MULTI SITE DEPLOYMENT
Applications might need to be deployed across datacenters to implement failover across them. It also improves availability by reducing the network latency as the requests can be routed to the nearest possible datacenter. At times there might be specific reasons for the multi-site deployments like government regulations, unavoidable integration with the private datacenter, extremely high availability and data safety related requirements. Note that there could be equally valid reasons that will not allow the multisite deployments, e.g. government regulations that forbid storing business sensitive or private information outside the country. Due to the cost and complexity related factors such deployments should be considered properly before the implementation.
Multi-site deployments call for two important activities: directing the users to the nearest possible datacenter and replicating the data across the data stores if the data needs to be the same. And both of these activities mean additional cost.
Multisite deployments are complicated but the cloud services provide networking and data related services for geographic load balancing, cross-data center failover, database synchronization and geo-replication of cloud storage. Both Azure and Amazon Web Services have multiple datacenters across the globe. Windows Azure Traffic Manager and Elastic Load Balancing from Amazon Web Services allow configuring their services for geographical load balancing.
Note that the services for the geographical load-balancing and data synchronization may not be 100% resilient to all the types of failovers. The service description must be matched with the requirements to know the potential risks and mitigation strategies.
Cloud is a world of possibilities. There are a lot many other patterns that are very pertinent to the cloud specific architecture. Taking it even further, in real life business scenarios, more than one of these patterns will need to get implemented together for making it work. Some of the cloud crucial aspects that are important for the architects are: multi-tenancy, maintaining the consistency of the database transactions, separation of the commands and queries etc. In a way each business scenario is unique and so it needs specific treatment. Cloud being the platform for the innovations, the well-established architecture patterns too may be implemented in novel ways there, solving these specific business problems.

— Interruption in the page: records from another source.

(* ===== verification/HttpFrontendSpec.v ===== *)
(** The http backend behind the frontend: from the start of a command to its
    completion, for a server that answers and descriptors that become ready. *)
From S2P Require Import Prelude JsonData Types Heap Macros Attributes Filters Burrow Backends UserBuffer JsonParser JsonProcessing JsonMachine JsonReport Logic MacrosSpec DictionarySpec UserBufferSpec MemorySpec JsonReportSpec.
From S2P Require Import CurlData CurlBackend HttpProtocol HttpAnswer BurrowSpec MemoryScan WatchSpec BufferSpec CurlSpec QuerySpec TransferSpec ConverseFacts AnswerSpec RequestSpec.
From iris.proofmode Require Import proofmode.

(** Whenever the program waits, a descriptor becomes ready. *)
Definition polls_fairly (E : environment) : Prop := ∀ t ps, ps ≠ [] →
  ∃ revents, e_poll E t ps = PollReady revents ∧ length revents = length ps ∧ Exists (λ r, r ≠ 0%Z) revents.

Lemma with_revents_live revents ps :
  length revents = length ps → Exists (λ r, r ≠ 0%Z) revents → Exists live (with_revents revents ps).
Proof.
  intros Hlen Hex. revert ps Hlen. induction Hex as [r rs Hr|r rs _ IH]; intros [|p ps] Hlen; try done; simpl.
  - by left.
  - right. apply IH. simpl in Hlen. lia.
Qed.

(** ** The burrow, descriptors aside *)

Section frontend.
Context (bl : loc) (bo : owner).
Implicit Types (b : burrow_st) (ps : list pollfd).
(* ===== verification/ServerFacts.v ===== *)
(** Consequences of the abstract server's definition: when deleting everything
    leaves nothing. *)
From S2P Require Import Prelude Types Heap Macros Dictionary Memory Server Logic MacrosSpec DictionarySpec Assoc TreeSpec MemorySpec MemoryLists.
From iris.proofmode Require Import proofmode.

(** ** Deleting everything *)

(** No more entries than a [uint32_t] can count. *)
Definition countable {A} (l : list A) : Prop := (Z.of_nat (length l) < 4294967296)%Z.

Lemma range_everything {A} (l : list (string * A)) :
  countable l → range_in (sel_marker everything) (sel_limit everything) l = l ∧
  range_before (sel_marker everything) l = [] ∧
  range_after (sel_marker everything) (sel_limit everything) l = [].
Proof.
  intros Hl. unfold range_in, range_before, range_after, range_count; simpl.
  rw u32_small; [|unfold countable in Hl; lia]. rw Nat2Z.id drop_0 firstn_all drop_all. done.
Qed.

(** Queues whose messages were never given a hide. *)
Definition plain_queues (qs : queues) : Prop :=
  countable qs ∧ Forall (λ qms, countable qms.2 ∧ Forall (λ im, msg_hide im.2 = 0%Z) qms.2) qs.

(** Accounts of such queues, each with at least one. *)
Definition plain_server (s : server) : Prop :=
  countable s ∧ Forall (λ aqs, aqs.2 ≠ [] ∧ plain_queues aqs.2) s.

Lemma scan_everything now set im :
  (0 ≤ now)%Z → msg_hide im.2 = 0%Z →
  scan_left now (sel_hidden everything) 0 0 DELETE IGNORE set im = [].
Proof.
  intros Hnow Hh. unfold scan_left, scan_one, hidden. rw Hh (proj2 (Z.ltb_ge _ _)) //.
  by destruct (expired now im.2).
Qed.

(** One plain queue at the head of the first account. *)
Lemma delete_plain_queue now a q (ms : messages) (qs : queues) (s : server) :
  (0 ≤ now)%Z → countable ms → Forall (λ im, msg_hide im.2 = 0%Z) ms →
  (scan_queue now everything (0, 0)%Z DELETE IGNORE 0 (Some a) (Some q)
     ((a, (q, ms) :: qs) :: s)).1 =
  match qs with [] => s | _ => (a, qs) :: s end.
Proof.
  intros Hnow Hc Hms. unfold scan_queue.
  assert (queue_of (Some a) (Some q) ((a, (q, ms) :: qs) :: s) = Some (a, q, ms)) as ->.
  { unfold queue_of; cbn. by rw !String.eqb_refl /= String.eqb_refl. }
  destruct (range_everything ms Hc) as (-> & -> & ->). cbn [fst snd].
  assert (flat_map (scan_left now (sel_hidden everything) 0 0 DELETE IGNORE 0) ms = []) as ->.
  { induction Hms as [|im ms Him Hms IH]; [done|]. cbn [flat_map].
    rw scan_everything // IH //. unfold countable in *; simpl in *; lia. }
  unfold put_queue; cbn. rw !String.eqb_refl /= String.eqb_refl. by destruct qs.
Qed.

Lemma delete_plain_queues times a (qs : queues) (s : server) :
  length times = length qs → Forall (λ t, 0 ≤ t)%Z times →
  Forall (λ qms, countable qms.2 ∧ Forall (λ im, msg_hide im.2 = 0%Z) qms.2) qs →
  delete_queue_list times (Some a) qs.*1 ((a, qs) :: s) =
  match qs with [] => (a, []) :: s | _ => s end.
Proof.
  revert times. induction qs as [|[q ms] qs IH]; intros [|t times] Hl Ht Hqs; try done.
  apply Forall_cons in Ht as [Ht Hts], Hqs as [[Hc Hms] Hqs]. cbn [delete_queue_list fmap list_fmap fst].
  rw delete_plain_queue //. destruct qs as [|qm qs].
  - by destruct times.
  - rw IH //. by injection Hl.
Qed.

(** A plain server is emptied by the deletion of all its accounts. *)
Lemma delete_plain_server tss (s : server) :
  Forall (λ aqs, aqs.2 ≠ [] ∧ plain_queues aqs.2) s →
  times_fit tss s.*1 s → Forall (Forall (λ t, 0 ≤ t)%Z) tss →
  delete_account_list tss s.*1 s = [].
Proof.
  intros Hs. revert tss. induction Hs as [|[a qs] s [Hne [Hc Hqs]] Hs IH]; intros [|ts tss] Hfit Ht;
    try done.
  assert (queue_names everything (Some a) ((a, qs) :: s) = qs.*1) as En.
  { unfold queue_names. cbn [alookup]. rw String.eqb_refl.
    by destruct (range_everything qs Hc) as (-> & _ & _). }
  destruct Hfit as [Hl Hfit]. apply Forall_cons in Ht as [Ht Hts].
  cbn [delete_account_list fmap list_fmap fst] in *. rw En in Hl. rw En in Hfit. rw En.
  rw length_fmap in Hl. rw delete_plain_queues // in Hfit. rw delete_plain_queues //.
  destruct qs as [|qm qs]; [done|]. by apply IH.
Qed.

(** The same for the clock readings of a run. *)
Lemma delete_everything_plain w w' tss (s : server) :
  plain_server s → times_fit tss (account_names everything s) s → Forall (Forall (clock w w')) tss →
  delete_account_list tss (account_names everything s) s = [].
Proof.
  intros [Hc Hs] Hfit Ht. unfold account_names in *.
  destruct (range_everything s Hc) as (E & _ & _). rw E in Hfit. rw E.
  apply delete_plain_server; [done..|].
  eapply Forall_impl; [exact Ht|]. intros ts Hts. eapply Forall_impl; [exact Hts|].
  intros t (n & _ & ->). apply u32_range.
Qed.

Cloud is a complex and evolving environment that fosters innovation. Architecture is important for an application, and more important for the cloud based applications. Cloud based solutions are expected to be flexible to change, scale on demand and minimize the cost. Cloud offerings provide the necessary infrastructure, services and other building blocks that must be put together in the right way to provide the maximum Return on Investment (ROI). Since majority of the cloud applications could be distributed and spread over the cloud services, finding and implementing the right architecture patterns is very important for the success.